Are common methods of measuring education among public companies the best tools to track impact? If we consider education to be about informing the public, what data do we have available to measure truth? This is where finance meets philosophy.  

Comments have been edited and condensed for clarity.

How do you choose the data that best captures a topic as vast as education?

The traditional institutions we think about when we think of education—colleges, universities, K-12 programs—are largely run by private, non-profit or government-funded entities. To measure public-company involvement, we consider a variety of approaches.

One way is to look at business involvement in the education sector—companies in the education technology space, for example. But we’re not convinced that that’s an informative criterion for sustainability. Look at for-profit education companies in the U.S. over the past couple of decades: a lot of these companies create enormous social costs, but we’d miss that if all we look at is involvement in the education sector. Involvement, in and of itself, isn’t a good enough indication that the company is contributing to better educational outcomes.

We’ve also seen education measured through donations, such as sponsoring research labs or departments of universities. We’re skeptical of that. If we took donations into account, it would be an easy way for a company to improve its ESG ratings using just money, making no actual changes to its internal processes. We don’t think that’s a reliable metric of a company’s commitment to education.

Because those lenses don’t make a lot of sense to us, we’re thinking about several approaches, including internal company training, such as education of employees, and media integrity.

Media integrity is an educational issue because people use media to inform themselves about the world. So we want to look at the extent to which companies have leverage over the information people consume, whether they be traditional media companies, social media companies, internet service providers (ISPs), or various other kinds of information gatekeepers. And we want to evaluate the efforts these companies are making and the impacts they’re having in improving the quality of information they’re spreading.

You mentioned media integrity, which strikes me as a very thoughtful way to think about education as expressed in public markets. How do you measure that concept?

We’d look at both media companies and those that are advertising through those channels. In both cases, we’re finding ways to capture the quality of the information that’s being channeled to the public. If you’re a broadcaster with no controls around the way you advertise or create editorial content, for example, we have no reason to think you’re vetting the information you’re transmitting. We don’t think that makes for an ideal educational resource.

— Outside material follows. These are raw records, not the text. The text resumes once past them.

(** The branches of the four cases in the emitted code, and what a store
    of dbt_find_direct at one of their patch addresses does to them in any
    memory [host0] that has the bytes of the emitted code. *)
Lemma direct_branches_fields kind opcode imm_bytes code origin out d out' d'
    log host :
  translate kind opcode imm_bytes code origin out d = (out', d', log) ->
  match kind with INST_JCC cond => 0 <= cond < 16 | _ => True end ->
  0 <= origin -> cursor origin out' <= 2 ^ 32 ->
  holds host origin out' ->
  map tc_pc log
  = branch_dests kind (snd (parse_rel guest code imm_bytes))
      (fst (parse_rel guest code imm_bytes))
  /\ (exists c, In c log /\ tc_patch_addr c + 4 = cursor origin out'
                /\ jmp_field host (tc_patch_addr c) (tc_result c))
  /\ forall c, In c log ->
       cursor origin out < tc_patch_addr c
       /\ tc_patch_addr c + 4 <= cursor origin out'
       /\ branch_field host (tc_patch_addr c) (tc_result c)
       /\ forall host0 bs,
            (forall x, cursor origin out <= x < cursor origin out' ->
               host0 x = host x) ->
            branch_field (patch_branch host0 (tc_patch_addr c) bs)
              (tc_patch_addr c) bs
            /\ forall c', In c' log ->
                 tc_patch_addr c' <> tc_patch_addr c ->
                 branch_field (patch_branch host0 (tc_patch_addr c) bs)
                   (tc_patch_addr c') (tc_result c').
Proof.
  intros H Hcond Ho Hend Hm.
  pose proof (translate_branch_layout kind opcode imm_bytes code origin out d
                out' d' log host H Hcond Ho Hend Hm) as L.
  cbv zeta in L. set (a := cursor origin out) in *.
  destruct kind as [| |cond|].
  - destruct L as (t & stub & -> & _ & _ & Hj & Hc).
    split; [reflexivity|]. split.
    { eexists. split; [now left|]. cbn [tc_patch_addr tc_result].
      split; [lia|exact Hj]. }
    intros c [<- | []]. cbn [tc_patch_addr tc_result tc_pc].
    split; [lia|]. split; [lia|]. split; [now apply jmp_branch|].
    intros host0 bs Hfr. unfold patch_branch.
    apply (jmp_field_frame host host0) in Hj; [|intros; apply Hfr; lia].
    split; [eapply branch_field_patched; apply jmp_branch; eassumption|].
    intros c' [<- | []] Hne. now contradiction Hne.
  - destruct L as (t & stub & -> & Hj & Hc).
    split; [reflexivity|]. split.
    { eexists. split; [now left|]. cbn [tc_patch_addr tc_result].
      split; [lia|exact Hj]. }
    intros c [<- | []]. cbn [tc_patch_addr tc_result tc_pc].
    split; [lia|]. split; [lia|]. split; [now apply jmp_branch|].
    intros host0 bs Hfr. unfold patch_branch.
    apply (jmp_field_frame host host0) in Hj; [|intros; apply Hfr; lia].
    split; [eapply branch_field_patched; apply jmp_branch; eassumption|].
    intros c' [<- | []] Hne. now contradiction Hne.
  - destruct L as (t0 & stub0 & t1 & stub1 & -> & Hj0 & Hj1 & Hc).
    split; [reflexivity|]. split.
    { eexists. split; [right; now left|]. cbn [tc_patch_addr tc_result].
      split; [lia|exact Hj1]. }
    intros c [<- | [<- | []]]; cbn [tc_patch_addr tc_result tc_pc];
      (split; [lia|]); (split; [lia|]).
    + split; [now apply (jcc_branch host cond)|].
      intros host0 bs Hfr. unfold patch_branch.
      apply (jcc_field_frame host host0) in Hj0; [|intros; apply Hfr; lia].
      apply (jmp_field_frame host host0) in Hj1; [|intros; apply Hfr; lia].
      split; [eapply branch_field_patched; apply (jcc_branch host0 cond);
               eassumption|].
      intros c' [<- | [<- | []]] Hne; cbn [tc_patch_addr tc_result] in *;
        [now contradiction Hne|].
      apply jmp_branch_other; [lia|exact Hj1].
    + split; [now apply jmp_branch|].
      intros host0 bs Hfr. unfold patch_branch.
      apply (jcc_field_frame host host0) in Hj0; [|intros; apply Hfr; lia].
      apply (jmp_field_frame host host0) in Hj1; [|intros; apply Hfr; lia].
      split; [eapply branch_field_patched; apply jmp_branch; eassumption|].
      intros c' [<- | [<- | []]] Hne; cbn [tc_patch_addr tc_result] in *;
        [|now contradiction Hne].
      apply (jcc_branch_other host0 cond); [exact Hcond|lia|exact Hj0].
  - destruct L as (t0 & stub0 & t1 & stub1 & -> & _ & _ & _ & _ & Hj0 & Hj1
                   & Hc).
    split; [reflexivity|]. split.
    { eexists. split; [right; now left|]. cbn [tc_patch_addr tc_result].
      split; [lia|exact Hj1]. }
    intros c [<- | [<- | []]]; cbn [tc_patch_addr tc_result tc_pc];
      (split; [lia|]); (split; [lia|]).
    + split; [now apply jmp_branch|].
      intros host0 bs Hfr. unfold patch_branch.
      apply (jmp_field_frame host host0) in Hj0; [|intros; apply Hfr; lia].
      apply (jmp_field_frame host host0) in Hj1; [|intros; apply Hfr; lia].
      split; [eapply branch_field_patched; apply jmp_branch; eassumption|].
      intros c' [<- | [<- | []]] Hne; cbn [tc_patch_addr tc_result] in *;
        [now contradiction Hne|].
      apply jmp_branch_other; [lia|exact Hj1].
    + split; [now apply jmp_branch|].
      intros host0 bs Hfr. unfold patch_branch.
      apply (jmp_field_frame host host0) in Hj0; [|intros; apply Hfr; lia].
      apply (jmp_field_frame host host0) in Hj1; [|intros; apply Hfr; lia].
      split; [eapply branch_field_patched; apply jmp_branch; eassumption|].
      intros c' [<- | [<- | []]] Hne; cbn [tc_patch_addr tc_result] in *;
        [|now contradiction Hne].
      apply jmp_branch_other; [lia|exact Hj0].
Qed.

If the content is disingenuous or misleading to the public, how do you determine which company shoulders the most blame? Is it the author, the advertiser, the platform, or some other actor?

It’s a really hard question. This is also something that government agencies and policymakers around the world are trying to figure out: where does blame lie? Our view is that media is an ecosystem with a lot of entities contributing in a lot of different ways, and meaningful change requires action from all the players.

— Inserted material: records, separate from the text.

(** [s.replace(/r/g, by)] for a pattern without empty matches and a
    replacement without [$]: scan from the left; at a position where
    the pattern matches, emit the replacement and skip the match;
    elsewhere copy one code unit.  [skip] counts the code units of the
    current match still to be passed over.  The two patterns replaced
    in the source have a single greedy quantifier and no alternation,
    so the match found first by the backtracking engine is the longest
    one. *)
Fixpoint replaceFrom (r : regex) (by_ : jsstring) (skip : nat) (s : jsstring)
  : jsstring :=
  match s with
  | [] => []
  | c :: t =>
      match skip with
      | S k => replaceFrom r by_ k t
      | O =>
          match longestPrefix r s with
          | Some (S n) => by_ ++ replaceFrom r by_ n t
          | _ => c :: replaceFrom r by_ 0 t
          end
      end
  end.

(** The language of a pattern, as a relation: what the derivative-based
    functions above decide. *)
Inductive Matches : regex -> jsstring -> Prop :=
| MEps : Matches Eps []
| MSym s c : cset_mem s c = true -> Matches (Sym s) [c]
| MSeq r1 r2 w1 w2 :
    Matches r1 w1 -> Matches r2 w2 -> Matches (Seq r1 r2) (w1 ++ w2)
| MAltL r1 r2 w : Matches r1 w -> Matches (Alt r1 r2) w
| MAltR r1 r2 w : Matches r2 w -> Matches (Alt r1 r2) w
| MStarNil r : Matches (Star r) []
| MStarApp r w1 w2 :
    Matches r w1 -> Matches (Star r) w2 -> Matches (Star r) (w1 ++ w2).

(** The prefix of length [n] of [s] is in the language of [r]. *)
Definition matchesAt (r : regex) (s : jsstring) (n : nat) : Prop :=
  (n <= length s)%nat /\ Matches r (take n s).

End Matching.

Definition test (p : pattern) (s : jsstring) : bool :=
  search (ignoreCase p) (source p) s.

Definition replaceAll (p : pattern) (by_ s : jsstring) : jsstring :=
  replaceFrom (ignoreCase p) (source p) by_ 0 s.

End RegExp.
Import RegExp.

(** ** Types (types/index.ts) *)

Definition Date := Z.

Inductive Platform : Type := telegram | whatsapp.

Inductive UserRole : Type := User | Admin.

(** The role tag of a conversation or request message. *)
Inductive Role : Type := user | assistant | system.

Record ConversationMessage : Type := {
  cm_role : Role;
  cm_content : jsstring;
  cm_timestamp : Date
}.

Record UserSession : Type := {
  sessionId : jsstring;
  userId : jsstring;
  platform : Platform;
  role : UserRole;
  conversationHistory : list ConversationMessage;
  customSystemPrompt : option jsstring;
  modelOverride : option jsstring;
  temperatureOverride : option Q;
  createdAt : Date;
  lastActivityAt : Date;
  messageCount : Z;
  rateLimitWindowStart : Date
}.

Record PerplexityMessage : Type := {
  pm_role : Role;
  pm_content : jsstring
}.

Record PerplexityRequest : Type := {
  rq_model : jsstring;
  rq_messages : list PerplexityMessage;
  rq_temperature : Q;
  rq_max_tokens : Z;
  rq_stream : bool;
  rq_return_citations : option bool
}.

Record Usage : Type := {
  prompt_tokens : Z;
  completion_tokens : Z;
  total_tokens : Z
}.

(** The fields of a response that the client reads: the message content
    of each choice, the usage block and the optional citations. *)
Record PerplexityResponse : Type := {
  rs_choices : list jsstring;
  rs_usage : Usage;
  rs_citations : option (list jsstring)
}.

Inductive ErrorCode : Type :=
| API_ERROR | API_TIMEOUT | API_RATE_LIMITED
| UNAUTHORIZED | FORBIDDEN | NOT_WHITELISTED
| RATE_LIMITED
| INVALID_INPUT | PROMPT_INJECTION
| SESSION_EXPIRED | SESSION_NOT_FOUND
| PLATFORM_ERROR | MESSAGE_SEND_FAILED.

Record AppError : Type := {
  code : ErrorCode;
  message : jsstring;
  statusCode : Z
}.

(** What the HTTP client rejects with: the status of the response when
    there is one, the error code of the client ([ECONNABORTED], ...), the
    error's own message and the [error.message] field of the response
    body. *)
Record AxiosError : Type := {
  ax_status : option Z;
  ax_code : option jsstring;
  ax_message : jsstring;
  ax_data_message : option jsstring
}.

(** A thrown value. *)
Inductive Error : Type :=
| IsAppError (e : AppError)
| IsAxiosError (e : AxiosError)
| OtherError (msg : jsstring).

(** ** Configuration (config/index.ts)

    The fields of [AppConfig] that the services below read. *)

Module Config.
Record AppConfig : Type := {
  defaultModel : jsstring;
  defaultTemperature : Q;
  defaultMaxTokens : Z;
  defaultSystemPrompt : jsstring;
  returnCitations : bool;
  adminUserIds : list jsstring;
  maxConversationHistory : Z;
  sessionTimeoutSeconds : Z
}.
End Config.
Export Config(AppConfig).

(** ** Prompt registry types (prompt.service.ts) *)

Record PromptPreset : Type := {
  name : jsstring;
  description : jsstring;
  prompt : jsstring;
  model : option jsstring;
  temperature : option Q
}.

Record AIConfiguration : Type := {
  globalSystemPrompt : jsstring;
  defaultModel : jsstring;
  defaultTemperature : Q;
  defaultMaxTokens : Z;
  presets : gmap jsstring PromptPreset
}.

(** [Partial<AIConfiguration>]: what a persisted document may hold. *)
Record PartialAIConfiguration : Type := {
  p_globalSystemPrompt : option jsstring;
  p_defaultModel : option jsstring;
  p_defaultTemperature : option Q;
  p_defaultMaxTokens : option Z;
  p_presets : option (gmap jsstring PromptPreset)
}.

(** ** The world a service call runs in *)

Inductive HttpOutcome : Type :=
| Resolved (data : PerplexityResponse)
| Rejected (e : Error).

Record World : Type := {
  (** the successive readings of [new Date()] and how many were taken *)
  clock : nat -> Date;
  clockReads : nat;
  (** the successive results of [uuidv4()] and how many were drawn *)
  uuidSource : nat -> jsstring;
  uuidDraws : nat;
  (** the outcome of the n-th POST, and the requests posted so far *)
  upstream : nat -> HttpOutcome;
  posted : list PerplexityRequest;
  (** the durations slept so far, in milliseconds *)
  slept : list Z;
  (** the in-memory session storage *)
  sessions : gmap jsstring UserSession;
  (** the prompt manager's configuration and the persisted document *)
  registry : AIConfiguration;
  configFile : option PartialAIConfiguration
}.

So we’re looking all up and down the communications chain, not just at the content producers themselves. Since this is an active field of policy and an active critique of mass communications in general, I think it’s important to expose that subtlety to clients. There will be clients who say that their number one issue is ‘fake news’ and whoever is responsible, at whatever level, needs to clean it up. Another client may want to look further up the chain at the ISPs and search companies. Yet another may say that these upstream companies are protected legally from the downstream content and we should only look at the content producers. We have our house views on this, but we recognize that there are certain judgment calls in terms of what kinds of companies clients want to target.

If we’re measuring education by the quality and validity of information produced, how do you distinguish between education and truth?

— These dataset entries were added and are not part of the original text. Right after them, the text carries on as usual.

(** * RealDeCuenca: the SOAP adapters of [webapp/servicios]

    A shallow embedding of the request/response adapters that the Django
    views call.  The adapters embedded here have the same skeleton:

    - validate the arguments (some adapters only),
    - interpolate the arguments into a SOAP envelope,
    - [requests.post] the envelope with a timeout,
    - on a status other than 200 return at once,
    - otherwise read the reply (ElementTree, or plain string search) and
      build a dict, a list or [None],
    - the whole body sits in one [try]/[except].

    Five adapters of the repository call the service through a zeep client
    instead; they are not embedded.

    Python values are modelled by [Atom] (arguments) and [Value] (results),
    exceptions by the error monad [sum PyExn], the single outbound POST by
    the two-constructor tree [Call].  A text is the bytes of its UTF-8 form:
    [strip] removes the white space of every script, byte pattern by byte
    pattern, and [int()] is computed on ASCII text.  What needs the
    interpreter's tables of characters ([int()] and [lower()] on text
    outside ASCII, [repr()]) or its floats ([float()], the printing of a
    float), [ET.fromstring] and the clock are fields of [Env].

    Twenty-four adapters are embedded in full, from seven of the eleven
    modules: the ones the specification cites, one of every way of handling
    a failure that the source has, and the adapters of wsHotel,
    wsTipoAlimentacion and wsEspXRes that change a record.  The helper
    functions of the other modules ([safe_int], [safe_bool], [bool_str]) are
    embedded with them, and so are three of the views that call adapters
    ([verificar_disponibilidad], [api_espacios_listar],
    [api_reservas_eliminar]); a view is a [Call] whose result is an
    [HttpResponse].  The facts C1 to C10 come first, the further facts
    after them.

    Not modelled: logging; a text with a lone surrogate, which has no UTF-8
    form; the interpreter's limit on the number of digits that [int()] and
    [str()] convert. *)

From Stdlib Require Import String Ascii List ZArith Bool Lia DecimalString.
From Stdlib Require DecimalPos.
From ExtLib Require Import Structures.Monad Structures.MonadExc Data.Monads.EitherMonad.
Import ListNotations.
Import MonadNotation.

Local Open Scope monad_scope.
Local Open Scope list_scope.
Local Open Scope string_scope.

(** ** Python strings *)

(** A [str] is modelled by the bytes of its UTF-8 form. *)

Module Py.

(** The double quote, which the envelopes need around attribute values. *)
Definition dq : string := String (ascii_of_nat 34) EmptyString.

(** The newline of the triple-quoted templates. *)
Definition nl : string := String (ascii_of_nat 10) EmptyString.

Definition byte (c : ascii) : nat := nat_of_ascii c.

(** All characters of the text are ASCII. *)
Fixpoint is_ascii (s : string) : bool :=
  match s with
  | EmptyString => true
  | String c s' => (byte c <? 128)%nat && is_ascii s'
  end.

Definition lower_ascii (c : ascii) : ascii :=
  let n := nat_of_ascii c in
  if ((65 <=? n) && (n <=? 90))%nat then ascii_of_nat (n + 32) else c.

(** [str.lower()] on ASCII text.  On every text, [lower s] is a given ASCII
    word without the letters i and k exactly when [s.lower()] is: the only
    characters outside ASCII whose lower case has an ASCII letter are U+0130
    and U+212A, which give i and k.  The adapters compare with the words
    true, 1, yes and none. *)
Fixpoint lower (s : string) : string :=
  match s with
  | EmptyString => EmptyString
  | String c s' => String (lower_ascii c) (lower s')
  end.

(** [str.isspace()] on one ASCII character: tab, line feed, vertical tab,
    form feed, carriage return, the four separators 28..31 and the space. *)
Definition is_space (c : ascii) : bool :=
  let n := nat_of_ascii c in
  (((9 <=? n) && (n <=? 13)) || ((28 <=? n) && (n <=? 32)))%nat.

(** The white space of two bytes: U+0085 and U+00A0. *)
Definition is_space_2 (a b : ascii) : bool :=
  ((byte a =? 194) && ((byte b =? 133) || (byte b =? 160)))%nat.

(** The white space of three bytes: U+1680, U+2000 to U+200A, U+2028,
    U+2029, U+202F, U+205F and U+3000. *)
Definition is_space_3 (a b c : ascii) : bool :=
  (((byte a =? 225) && (byte b =? 154) && (byte c =? 128))
   || ((byte a =? 226) && (byte b =? 128)
       && (((128 <=? byte c) && (byte c <=? 138))
           || (byte c =? 168) || (byte c =? 169) || (byte c =? 175)))
   || ((byte a =? 226) && (byte b =? 129) && (byte c =? 159))
   || ((byte a =? 227) && (byte b =? 128) && (byte c =? 128)))%nat.

(** Dropping the characters at the head of [s] that [p1], [p2] or [p3]
    recognise by their one, two or three bytes. *)
Fixpoint drop_while (p1 : ascii -> bool) (p2 : ascii -> ascii -> bool)
    (p3 : ascii -> ascii -> ascii -> bool) (s : string) : string :=
  match s with
  | EmptyString => EmptyString
  | String a s1 =>
      if p1 a then drop_while p1 p2 p3 s1
      else
        match s1 with
        | EmptyString => s
        | String b s2 =>
            if p2 a b then drop_while p1 p2 p3 s2
            else
              match s2 with
              | EmptyString => s
              | String c s3 => if p3 a b c then drop_while p1 p2 p3 s3 else s
              end
        end
  end.

Fixpoint rev (s : string) : string :=
  match s with
  | EmptyString => EmptyString
  | String c s' => rev s' ++ String c EmptyString
  end.

(** [str.lstrip()] *)
Definition lstrip (s : string) : string := drop_while is_space is_space_2 is_space_3 s.

(** [str.rstrip()]: the white space at the end of [s] is at the head of its
    bytes read backwards, each character with its bytes backwards. *)
Definition rstrip (s : string) : string :=
  rev (drop_while is_space (fun a b => is_space_2 b a) (fun a b c => is_space_3 c b a)
         (rev s)).

(** [str.strip()] *)
Definition strip (s : string) : string := lstrip (rstrip s).

(** [prefix p s]: [s.startswith(p)] *)
Fixpoint startswith (p s : string) : bool :=
  match p, s with
  | EmptyString, _ => true
  | String _ _, EmptyString => false
  | String a p', String b s' => Ascii.eqb a b && startswith p' s'
  end.

(** [p in s] for two strings *)
Fixpoint contains (p s : string) : bool :=
  startswith p s ||
  match s with
  | EmptyString => false
  | String _ s' => contains p s'
  end.

Fixpoint drop (n : nat) (s : string) : string :=
  match n, s with
  | O, _ => s
  | S n', String _ s' => drop n' s'
  | S _, EmptyString => EmptyString
  end.

(** [s.partition(sep)] for a non-empty [sep]: the text before the first
    occurrence of [sep] and, when there is one, the text after it. *)
Fixpoint partition (sep s : string) : string * option string :=
  if startswith sep s then (EmptyString, Some (drop (String.length sep) s))
  else
    match s with
    | EmptyString => (EmptyString, None)
    | String c s' =>
        let '(before, after) := partition sep s' in (String c before, after)
    end.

It’s funny to ask the data scientist questions about truth. Working with measurement and statistics, you’re constantly reminded that everything is a proxy. In the best case, the thing you’re measuring is adjacent to the thing you’re actually trying to understand. It’s hard enough to settle on the criteria to say what makes a “quality education,” what makes a “reliable media channel,” but it’s even harder to try to reconcile those criteria with what we can observe, what we can measure. So we have to use proxies. We don’t necessarily care about the exact language in your advertising policy, per se, but we believe that it’s a proxy for the quality and reliability and independence of the content you’re producing. So that’s where we start.

My hope is that we’ll continue incorporating new data and new lenses for thinking about these problems over time. Luckily, a lot of people in academia and civil society are doing a lot of thinking about ways to measure media quality, and so we already have a few approaches we’re excited to test out.

For companies whose business depends on user interaction with information, I’d imagine there’s sometimes a conflict of interest between engagement and accuracy?

Yeah, media companies will probably need some encouragement to come around on this. But in the same way that we’re asking manufacturers to pollute less, or technology companies to better protect their customers’ data, the ESG community is asking media companies and advertisers to do things they wouldn’t have done on their own. We’re exerting pressure. There hasn’t been a strong enough market incentive for social media companies, for example, to improve the quality of their discourse. This is partly because of concerns that controlling toxic content on these platforms might reduce engagement—and revenue, by extension. But that’s what ESG investing is for: we live in a world where it’s not always in companies’ interests to reduce their social costs, and we want the investment community to help tip the scales and provide direction.

There’s also a dearth of information on the extent to which these channels are being gamed or abused. What would be really helpful is more standardized and comprehensive forms of reporting for companies that control communication channels. Is the content really getting better? Did the steps this company took actually improve things? I said earlier that everything is a proxy, but some proxies are better than others, and we don’t have much to go on for social media companies, ISPs, and other important players. That’s something that should be concerning to investors and the general public alike.

Key Takeaways

  • A public company’s donations to or basic involvement in the education sector aren’t always strong indicators of their commitment to education. Lenses such as media integrity or employee training could better capture whether or not a company makes education a top priority.
  • There are many companies involved in the production and dissemination of information. Clients should consider which parts of the knowledge chain matter most to them.
  • There hasn’t been an obvious market incentive for the social media companies to improve the quality of their discourse. Investors can help change that.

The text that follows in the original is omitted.